LM // Iowa – Travis Nichols
$12.00
Description
Iowa
BY TRAVIS NICHOLS
ABOUT IOWA
In Iowa, Travis Nichols turns the bleak cultural void of Midwestern adolescence into a sequence of stunning prose vignettes. Here, a coming-of-age consciousness articulates the knotty uncertainties of personal, social and familial anxieties in sentences as equally complex as the feelings they house: “The memories true or not against him seem to be turning to steam, as I turned, all the while thinking of chewing out alone through the ghostly meats.” With youthful perplexity and zeal, a humorous and caustic violence of reflection drives this meditative, unclassifiable book.
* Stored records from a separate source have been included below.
(* ===== verification/SystemTablesSpec.v ===== *)
(** * What the system tables keep

    On tables that keep their laws, the operations of [SystemDatabase] on users
    change the rows in the expected way, reading all rows of a table visits each
    of them once, and the row of a user, key, token or permission is read back as
    its record. *)

From stdpp Require Import base list gmap.
Set Warnings "-clear-no-such-hyp,-notation-incompatible-prefix,-notation-for-abbreviation".
From Stdlib Require Import ZArith Lia.
From S2P Require Import Prelude StateM Bytes CNum VariantType Variant RawDateTime VariantConv ExprEval RecordReader CatalogRecords MasterColumn Table Users SystemTables.

Local Open Scope Z_scope.

#[export] Instance sys_table_eq_dec : EqDecision sys_table.
Proof. solve_decision. Defined.

(** ** Rows of the four tables *)

Notation row_view := (sys_table -> row_map).
Definition upd (n : sys_table) (a : row_map) (R : row_view) : row_view := fun m => if decide (m = n) then a else R m.
Lemma upd_same n a R : upd n a R n = a.
Proof. unfold upd. by rewrite decide_True. Qed.
Lemma upd_other n m a R : m <> n -> upd n a R m = R m.
Proof. intros H. unfold upd. by rewrite decide_False. Qed.

(** The inversion of a row whose values are known. *)
Ltac inv_row H := repeat match type of H with Forall2 stored (_ :: _) _ => apply Forall2_cons_inv_l in H as (? & ? & ? & H & ->) end;
  apply Forall2_nil_inv_l in H as ->.

Section Tables.
Context {T : Type} {RT : RowTable T} {RL : RowTableLaws T} {X : Externals} {CAL : Calendar}.
Notation DM := (DM (T := T)).

Definition view_ok (R : row_view) : Prop := forall n, rm_width (R n) = length (sys_columns n).
Definition db_ok (db : system_tables T) (R : row_view) : Prop := view_ok R /\ forall n, rt_ok (get_table n db) (R n).
Lemma createUser_kept maxUsers b n env name realName d a c s R : synced b (S n) s R -> kept b n (createUser maxUsers env name realName d a c) s.
Proof.
  intros H. apply after_bind. apply after_require; [apply H|done|done|]. intros s1 Hi1 Hl1 _. pose proof (synced_loaded _ _ _ _ _ Hl1 Hi1 H) as H1. clear s H Hl1.
  apply after_bind. apply after_gets. destruct (_ >=? maxUsers); [done|]. destruct (find_user_record name (m_userRegistry s1)) eqn:Hname; [done|].
  destruct (negb (isValidDatabaseObjectName name)); [done|]. pose proof (sy_lasts _ _ _ _ H1 SysUsers) as [Hl1 Hl2]. set (id := rm_last (R SysUsers) + 1).
  set (R1 := upd SysUsers (set_last id (R SysUsers)) R). assert (Hfree : rm_rows (R SysUsers) !! id = None).
  { destruct (rm_rows (R SysUsers) !! id) eqn:E; [|done]. pose proof (sy_rows _ _ _ _ H1 SysUsers _ (ex_intro _ _ E)). lia. }
  assert (Hnew : accounts_of s1 !! id = None). { pose proof (sy_users _ _ _ _ H1 id) as Hx. rewrite Hfree in Hx. by destruct (accounts_of s1 !! id). }
  apply after_bind. apply (ends_sys _ s1 R (fun i R' => i = id /\ R' = R1)); [apply H1|apply computes_bind; apply computes_next; [lia|]; apply computes_ret; split; [apply uw_small; unfold u_ok; lia|done]|].
  intros i db R' Hdb [-> ->]. apply after_bind. apply after_lift; [|done]. intros u Hu. destruct (new_user_ok _ _ _ _ _ _ Hu ltac:(lia)) as (Hok & Hm & Hid & Hn & Hk & Ht & Hp).
  apply after_bind. apply after_modify. apply (ends_transaction _ _ _ _ R1); [done|]. intros tp db1 Hdb1. apply after_bind.
  apply (ends_record SysUsers (user_row u) _ _ _ R1); [done|done|rewrite Hid; lia|by rewrite Hid|]. intros ws db2 Hws Hdb2. apply after_bind. apply after_modify.
  pose proof (find_record_none _ _ Hname) as Hnames. assert (Hrn : m_userRegistry s1 !! id = None). { pose proof (sy_records _ _ _ _ H1 id) as Hx. rewrite Hnew in Hx. by destruct (m_userRegistry s1 !! id). }
  assert (Hun : m_users s1 !! id = None). { rewrite accounts_lookup in Hnew. by destruct (m_users s1 !! id). }
  eexists. eapply (synced_create b n s1 R _ _ id u ws); [by apply synced_weaken|done| | | |done|done|done|done|done|done|done|exact Hdb2| |done|].
  - cbn. by rewrite Hun.
  - cbn. rewrite registry_insert_new; [by rewrite <- Hid|cbn; by rewrite Hid|]. intros j r Hj. cbn. apply bool_decide_eq_false. apply not_eq_sym. rewrite Hn. by apply (Hnames j).
  - intros j r Hj. rewrite Hn. by apply (Hnames j).
  - apply rows_lasts. intros t. pose proof (sy_lasts _ _ _ _ H1 t) as [? ?]. unfold R1, upd. destruct (decide (t = SysUsers)) as [->|]; cbn; lia.
  - intros t. unfold R1, upd. rewrite Hid. by destruct t.
Qed.

(** ** Removal of users *)

Lemma db_ok_ext (db : system_tables T) R R' : (forall t, R' t = R t) -> db_ok db R -> db_ok db R'.
Proof. intros E [Hw Hr]. split; intros t; [rewrite E; apply Hw|rewrite E; apply Hr]. Qed.

(** The rows of a list of items are deleted one by one. *)
Lemma ends_delete_all {A} t (f : A -> Z) now c l : forall s R (Q : unit -> state -> Prop), db_ok (m_systemDatabase s) R ->
  (forall db rows, db_ok db (upd t (set_rows rows (R t)) R) -> rows ⊆ rm_rows (R t) -> (forall i, i ∉ f <$> l -> rows !! i = rm_rows (R t) !! i) -> Q tt (with_database db s)) ->
  ends (for_each l (fun x => sys (delete_record t now (f x) c))) s Q.
Proof.
  induction l as [|x l IH]; intros s R Q Hdb HQ.
  - replace s with (with_database (m_systemDatabase s) s) by by destruct s. apply (HQ _ (rm_rows (R t))); [|done|done]. apply (db_ok_ext _ R); [|done].
    intros t'. unfold upd. destruct (decide (t' = t)) as [->|]; [by destruct (R t)|done].
  - cbn [for_each]. apply after_bind. apply (ends_delete _ _ _ _ _ R); [done|]. intros db Hdb1. eapply (IH (with_database db s) _ _ Hdb1). intros db' rows Hdb' Hsub Hsame. rewrite upd_same in *. cbn in Hsub, Hsame.
    apply (HQ db' rows).
    + eapply db_ok_ext; [|exact Hdb']. intros t'. unfold upd. by destruct (decide (t' = t)).
    + etrans; [done|]. apply delete_subseteq.
    + intros i [Hne Hi]%not_elem_of_cons. rewrite Hsame by done. by rewrite lookup_delete_ne.
Qed.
The scary truth is that the foreignness of private teenage cant was always asking the right questions. Now, we just have to listen: “Is this the right one thing you haunt? Looking at this one house year after year? Yes. It must be. Not to let you move on. That was the way out.”
About the Author
Travis Nichols is a journalist, activist, novelist, and poet.
He’s published two novels with Coffee House Press — Off We Go Into the Wild Blue Yonder, 2010 and The More You Ignore Me, 2014 — as well as two collections of poetry, See Me Improving, Copper Canyon Press, 2011, and Iowa. Letter Machine Editions, 2010. With Katie Geha, he curated the exhibition and edited the catalog for Poets on Painters, Wichita State University Press, 2008, which featured poets such as Dorothea Lasky, Hoa Nguyen, Sueyeun Juliette Lee, and Anselm Berrigan writing in response to paintings from Dana Schutz, Amy Sillman, Monique Prieto, and more.
With Lauren Groff and Nicole Sands, he co-edited the Greenpeace Climate Visionaries project, which featured Aimee Nezhukumatathil, Emily Raboteau, Leni Zumas, Min Jin Lee, Nathaniel Rich, R.O. Kwon, Jenny Offill, Karen, Russell, Kaitlyn Greenridge, and others. And with activist Jonathan Butler, he edited the “Poetry & Environmental Justice” feature for the Poetry Society of America, featuring Ada Limón, Kazim Ali, Craig Santos Perez, and other poets discussing how various poems inform their thinking about the climate crisis.
He currently lives in Marietta, Georgia and is the Director of Content Strategy for the international humanitarian organization CARE.org and editor of the award-winning CARE News & Stories.
In 2006 he was “tour manager” of the Wave Books Poetry Bus.